Butter is a bread-and-butter vocabulary word, but it may have spread all the way from ancient Scythia.
English has long been churning butter. The Old English butere comes from the Latin butyrum, loaned early on into Germanic languages. Latin, in turn, borrowed butyrum from the Greek boutyron (βούτυρον). Many etymologists think the Greek boutyron joins the words bous (cow, ox) and tyros (cheese).
If this is true, butter is literally “cow-cheese.”
But butter wasn’t a native product to the ancient Romans and Greeks.
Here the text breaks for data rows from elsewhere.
Lemma any_resolve_loop (candidates : Asks (list bytes)) (faithful : bytes -> list bytes -> Prop) snap seen unavailable resolutions keys :
  (forall snap key, snap_ok snap ->
     any R (candidates snap key) (fun r => snap_ok r.2 /\ forall cs, r.1 = Ok cs -> faithful key cs)) ->
  snap_ok snap ->
  any R (resolve_loop candidates snap seen unavailable resolutions keys) (fun r =>
    snap_ok r.2 /\ forall l, r.1 = Ok l -> exists answered : list (bytes * list bytes),
      map fst answered `sublist_of` distinct_keys seen keys /\
      Forall (fun a => faithful a.1 a.2) answered /\
      l = resolutions ++ flat_map (fun a => map (mkTrusted a.1) a.2) answered /\
      (l = [] -> unavailable = None /\ map fst answered = distinct_keys seen keys)).
Proof.
  intros Hask. revert snap seen unavailable resolutions.
  induction keys as [|key keys IH]; intros snap seen unavailable resolutions Hs; cbn [resolve_loop].
  - split; [done|]. intros l Hl. exists []. cbn in Hl |- *. rewrite app_nil_r.
    unfold finish_partial in Hl. destruct unavailable as [error|]; [case_bool_decide as He|]; simplify_eq;
      (split_and!; [done|done|done|]); intros ->; done.
  - cbn [distinct_keys]. case_bool_decide as Hin; [by apply IH|].
    eapply any_bind; [by apply Hask|]. intros [r snap'] [Hs' Hr]. cbn in Hs', Hr.
    unfold available_resource. cbn [fst snd]. destruct r as [found|error]; [|destruct (is_transport error)]; [| |by split].
    + eapply any_weaken; [by apply IH|]. intros [r snap''] [Hs'' Hl]. split; [done|]. intros l E.
      destruct (Hl l E) as (answered & K1 & K2 & -> & K4). exists ((key, found) :: answered). split_and!.
      * by apply sublist_skip.
      * constructor; [by apply Hr|done].
      * cbn. by rewrite <-app_assoc.
      * intros E'. destruct (K4 E') as [-> K5]. cbn. by rewrite K5.
    + eapply any_weaken; [by apply IH|]. intros [r snap''] [Hs'' Hl]. split; [done|]. intros l E.
      destruct (Hl l E) as (answered & K1 & K2 & -> & K4). exists answered. split_and!; [|done|done|].
      * by apply sublist_cons.
      * intros E'. by destruct (K4 E') as [? _].
Qed.

Lemma any_locate_loop (contains : Asks bool) (member : bytes -> bool) snap seen unavailable available hashes :
  (forall snap hash, snap_ok snap ->
     any R (contains snap hash) (fun r => snap_ok r.2 /\ forall b, r.1 = Ok b -> b = member hash)) ->
  snap_ok snap ->
  any R (locate_loop contains snap seen unavailable available hashes) (fun r =>
    snap_ok r.2 /\ forall X, r.1 = Ok X ->
      (forall h, h ∈ X -> h ∈ available \/ h ∈ hashes /\ member h = true) /\
      (X = ∅ -> unavailable = None /\ available = ∅ /\ forall h, h ∈ hashes -> h ∉ seen -> member h = false)).
Proof.
  intros Hask. revert snap seen unavailable available.
  induction hashes as [|hash hashes IH]; intros snap seen unavailable available Hs; cbn [locate_loop].
  - split; [done|]. intros X HX. cbn in HX. unfold finish_partial in HX.
    destruct unavailable as [error|]; [case_bool_decide as He|]; simplify_eq;
      (split; [by left|]); intros ->; split_and!; try done; intros h Hh; by apply not_elem_of_nil in Hh.
  - case_bool_decide as Hin.
    + eapply any_weaken; [by apply IH|]. intros [r snap'] [Hs' HX]. split; [done|]. intros X E.
      destruct (HX X E) as [K1 K2]. split; [set_solver|]. intros E'. destruct (K2 E') as (-> & -> & K3).
      split_and!; [done|done|]. intros h [->|Hh]%elem_of_cons Hn; [done|by apply K3].
    + eapply any_bind; [by apply Hask|]. intros [r snap'] [Hs' Hr]. cbn in Hs', Hr.
      unfold available_resource. cbn [fst snd]. destruct r as [b|error]; [|destruct (is_transport error)]; [| |by split].
      * specialize (Hr b eq_refl). subst b. eapply any_weaken; [by apply IH|]. intros [r snap''] [Hs'' HX].
        split; [done|]. intros X E. destruct (HX X E) as [K1 K2]. cbn in K1, K2. split.
        -- intros h Hh. destruct (K1 h Hh) as [Hav|Hm]; [|set_solver].
           destruct (member hash) eqn:Em; [|by left]. apply elem_of_union in Hav as [->%elem_of_singleton|Hav]; [right|by left].
           split; [apply list_elem_of_here|done].
        -- intros E'. destruct (K2 E') as (-> & Hav & K3). destruct (member hash) eqn:Em; [set_solver|].
           split_and!; [done|done|]. intros h [->|Hh]%elem_of_cons Hn; [done|].
           destruct (decide (h = hash)) as [->|Hne]; [done|]. apply K3; [done|set_solver].
      * eapply any_weaken; [by apply IH|]. intros [r snap''] [Hs'' HX]. split; [done|]. intros X E.
        destruct (HX X E) as [K1 K2]. cbn in K1, K2. split; [set_solver|]. intros E'. by destruct (K2 E') as (? & _).
Qed.

Context (reader : RepositoryReader).

(** A backend of the reader whose snapshot, if it has one, is of the publication. *)
Definition backend_ok (b : RemoteRepositoryBackend) : Prop :=
  rb_reader b = reader /\ match rb_snapshot b with Some snap => snap_ok snap | None => True end.

Lemma nub_elem l (x : bytes) : x ∈ nub l <-> x ∈ l.
Proof. rewrite elem_of_distinct. set_solver. Qed.
Lemma flat_map_nil {A B} (f : A -> list B) l : flat_map f l = [] -> Forall (fun a => f a = []) l.
Proof. induction l as [|a l IH]; [constructor|]. cbn. intros [K1 K2]%app_eq_nil. constructor; [done|by apply IH]. Qed.

Section Keys.
Context (Hkeys : forall b vm, R b -> trusted_verify (rr_keys reader) b = Ok vm -> vm_master vm = md_master md).

Lemma any_snapshot : any R (snapshot fetch temp reader) (good (fun _ => True) snap_ok).
Proof.
  unfold snapshot. eapply any_try; [apply any_fetch_master|]. intros vm (b & Hb & Hv).
  rewrite (Hkeys b vm Hb Hv). exact (snapshot_slots _ st md Hmd Hcf reader).
Qed.

Lemma any_with_snapshot {A} self (query : RepositorySnapshot -> prog (result ProviderError A * RepositorySnapshot)) (P : A -> Prop) :
  backend_ok self ->
  (forall snap, snap_ok snap -> any R (query snap) (fun r => snap_ok r.2 /\ forall a, r.1 = Ok a -> P a)) ->
  any R (with_snapshot self query) (fun r => backend_ok r.2 /\ forall a, r.1 = Ok a -> P a).
Proof.
  intros Hself Hquery. unfold with_snapshot.
  eapply (any_bind _ _ _ (fun got => backend_ok got.2 /\ forall snap, got.1 = Ok snap -> snap_ok snap)).
  - unfold backend_snapshot. destruct Hself as [Hrd Hself]. destruct (rb_snapshot self) as [snap|] eqn:Es.
    + split; [split; [done|cbn; by rewrite Es]|]. by intros ? [= <-].
    + rewrite Hrd. eapply any_bind; [apply any_snapshot|]. intros [snap|e] Hr.
      * split; [by split|]. by intros ? [= <-].
      * split; [split; [done|cbn; by rewrite Es]|done].
  - intros [[snap|e] self'] [Hok Hs]; cbn in Hok, Hs; [|by split].
    eapply any_bind; [by apply Hquery, Hs|]. intros [r snap'] [Hs' Hr]. destruct Hok as [Hrd _]. split; [by split|done].
Qed.

Lemma any_resolve_query self sel (candidates : Asks (list bytes)) keys :
  backend_ok self ->
  (forall snap key, snap_ok snap -> any R (candidates snap key) (fun r =>
     snap_ok r.2 /\ forall cs, r.1 = Ok cs -> candidates_faithful fetch sel (st_slots st) key cs)) ->
  any R (with_snapshot self (fun snap => resolve_loop candidates snap [] None [] keys)) (fun r =>
    backend_ok r.2 /\ forall l, r.1 = Ok l -> resolved_faithful sel (st_slots st) keys l).
Proof.
  intros Hself Hask. apply any_with_snapshot; [done|]. intros snap Hs.
  eapply any_weaken; [by apply (any_resolve_loop _ (candidates_faithful fetch sel (st_slots st)))|].
  intros [r snap'] [Hs' Hl]. split; [done|]. intros l E. destruct (Hl l E) as (answered & K1 & K2 & K3 & K4).
  exists answered. split_and!; [done|done|by rewrite K3|]. intros E' key Hk. destruct (K4 E') as [_ K5].
  apply nub_elem in Hk. rewrite <-K5 in Hk. apply list_elem_of_fmap in Hk as ([k cs] & -> & Hin).
  rewrite K3 in E'. apply flat_map_nil in E'. rewrite Forall_forall in E', K2.
  apply (K2 _ Hin). exact (map_eq_nil _ _ (E' _ Hin)).
Qed.

Lemma any_locate_query self sel (contains : Asks bool) hashes :
  backend_ok self ->
  (forall snap hash, snap_ok snap -> any R (contains snap hash) (fun r =>
     snap_ok r.2 /\ forall b, r.1 = Ok b -> b = bool_decide (hash ∈ advertised sel (st_slots st)))) ->
  any R (with_snapshot self (fun snap => locate_loop contains snap [] None ∅ hashes)) (fun r =>
    backend_ok r.2 /\ forall X, r.1 = Ok X -> located_faithful sel (st_slots st) hashes X).
Proof.
  intros Hself Hask. apply any_with_snapshot; [done|]. intros snap Hs.
  eapply any_weaken; [by apply (any_locate_loop _ (fun h => bool_decide (h ∈ advertised sel (st_slots st))))|].
  intros [r snap'] [Hs' HX]. split; [done|]. intros X E. destruct (HX X E) as [K1 K2]. split.
  - intros h Hh. destruct (K1 h Hh) as [Hn|[Hin Hm]]; [set_solver|]. by apply bool_decide_eq_true in Hm.
  - intros E' h Hh. destruct (K2 E') as (_ & _ & K3). apply (bool_decide_eq_false (h ∈ _)), K3; [done|apply not_elem_of_nil].
Qed.

(** The tables of a slot stand for its contents. *)
Ltac by_slots Hs lemma :=
  apply lemma; [exact Hs|]; intros ?slot ?s Hst; apply (stands_all R st md Hwf Hlim Hmd Hcf _ _ Hst).

Lemma any_respond self q : backend_ok self ->
  any R (respond self q) (fun r => backend_ok r.2 /\ response_faithful (st_slots st) (q, r.1)).
Proof.
  intros Hself.
  destruct q as [keys|keys|hashes|hashes]; cbn [respond];
    [eapply any_bind; [apply (any_resolve_query self sc_builds)|]|eapply any_bind; [apply (any_resolve_query self sc_reuses)|]
    |eapply any_bind; [apply (any_locate_query self sc_objects)|]|eapply any_bind; [apply (any_locate_query self sc_files)|]].
  all: try exact Hself.
  all: try (intros [[l|e] self'] [Hok Hl]; (split; [exact Hok|]); first [exact (Hl _ eq_refl)|exact I]).
  all: intros snap k Hs; first [by_slots Hs (any_candidates fetch temp R st md)|by_slots Hs (any_member fetch temp R st md)].
Qed.

Lemma any_respond_all self qs : backend_ok self -> any R (respond_all self qs) (Forall (response_faithful (st_slots st))).
Proof.
  revert self. induction qs as [|q qs IH]; intros self Hself; cbn [respond_all]; [constructor|].
  eapply any_bind; [by apply any_respond|]. intros [r self'] [Hok Hr]. eapply any_bind; [by apply IH|].
  intros rest Hrest. by constructor.
Qed.
End Keys.
End Remote.

Section Published.
Context `{UrlApi} `{!UrlJoin} `{Sha256Api} `{CoseApi}.
Context (fetch : FetchRequest -> prog (result RepositoryError FetchResult)) (temp : TempFiles).

(** C13. What a remote repository contributes to a build is what its writer published.
    Whatever queries the mapping and the content provider of one backend get, in any
    order and with any repetitions, whatever the transport delivers and the cache holds:
    each list of resolutions consists of candidates of current slots for keys that were
    asked for, key by key in their order and each key once, and it is empty only if no
    current slot has a candidate for any of the keys; and an object or file is located
    only if it was asked for and a current slot advertises it, and none at all only if
    none of them is advertised.  (As for a snapshot: the state was published, the pinned
    keys verify no other master among the files read, and no table collides.) *)
Theorem remote_answers_published st md identity reader queries reads responses :
  wf_slots (st_slots st) -> Forall (fun s => within_limits (ps_contents s)) (st_slots st) -> metadata st = Ok md ->
  collision_free (fun x => table_of (st_slots st) x \/ x ∈ reads) ->
  (forall b vm, b ∈ reads -> trusted_verify (rr_keys reader) b = Ok vm -> vm_master vm = md_master md) ->
  outcome (respond_all fetch temp (backend_new identity reader) queries) reads responses ->
  Forall (response_faithful fetch (st_slots st)) responses.
Proof.
  intros Hwf Hlim Hmd Hcf Hkeys Ho.
  apply (any_outcome _ _ _ _ _ (any_respond_all fetch temp (fun b => b ∈ reads) st md Hwf Hlim Hmd Hcf reader Hkeys
    (backend_new identity reader) queries (conj eq_refl I)) Ho).
  by apply Forall_forall.
Qed.
End Published.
They were oil cultures, importing it – and possibly the word, either directly or in translation – from the East, possibly from a group of Iranian-descended nomads called the Scythians.
Homer and Virgil didn’t eat butter at first, though: They used it in baths and as medicine. So too the Anglo-Saxons, though butter was also a staple of their diet. The earliest record the Oxford English Dictionary finds for butter indeed comes in a 10th-century collection of leechdoms, or “medicines.” (Leech is from the Old English for “physician.”) As one remedy prescribes: Wið geswell, genim þas ylcan wyrte myllefolium mid buteran gecnucude. Or, roughly, “For a boil, take the yarrow plant mixed with butter.”
Whatever it’s called, however it’s used, butter is a delicious etymology.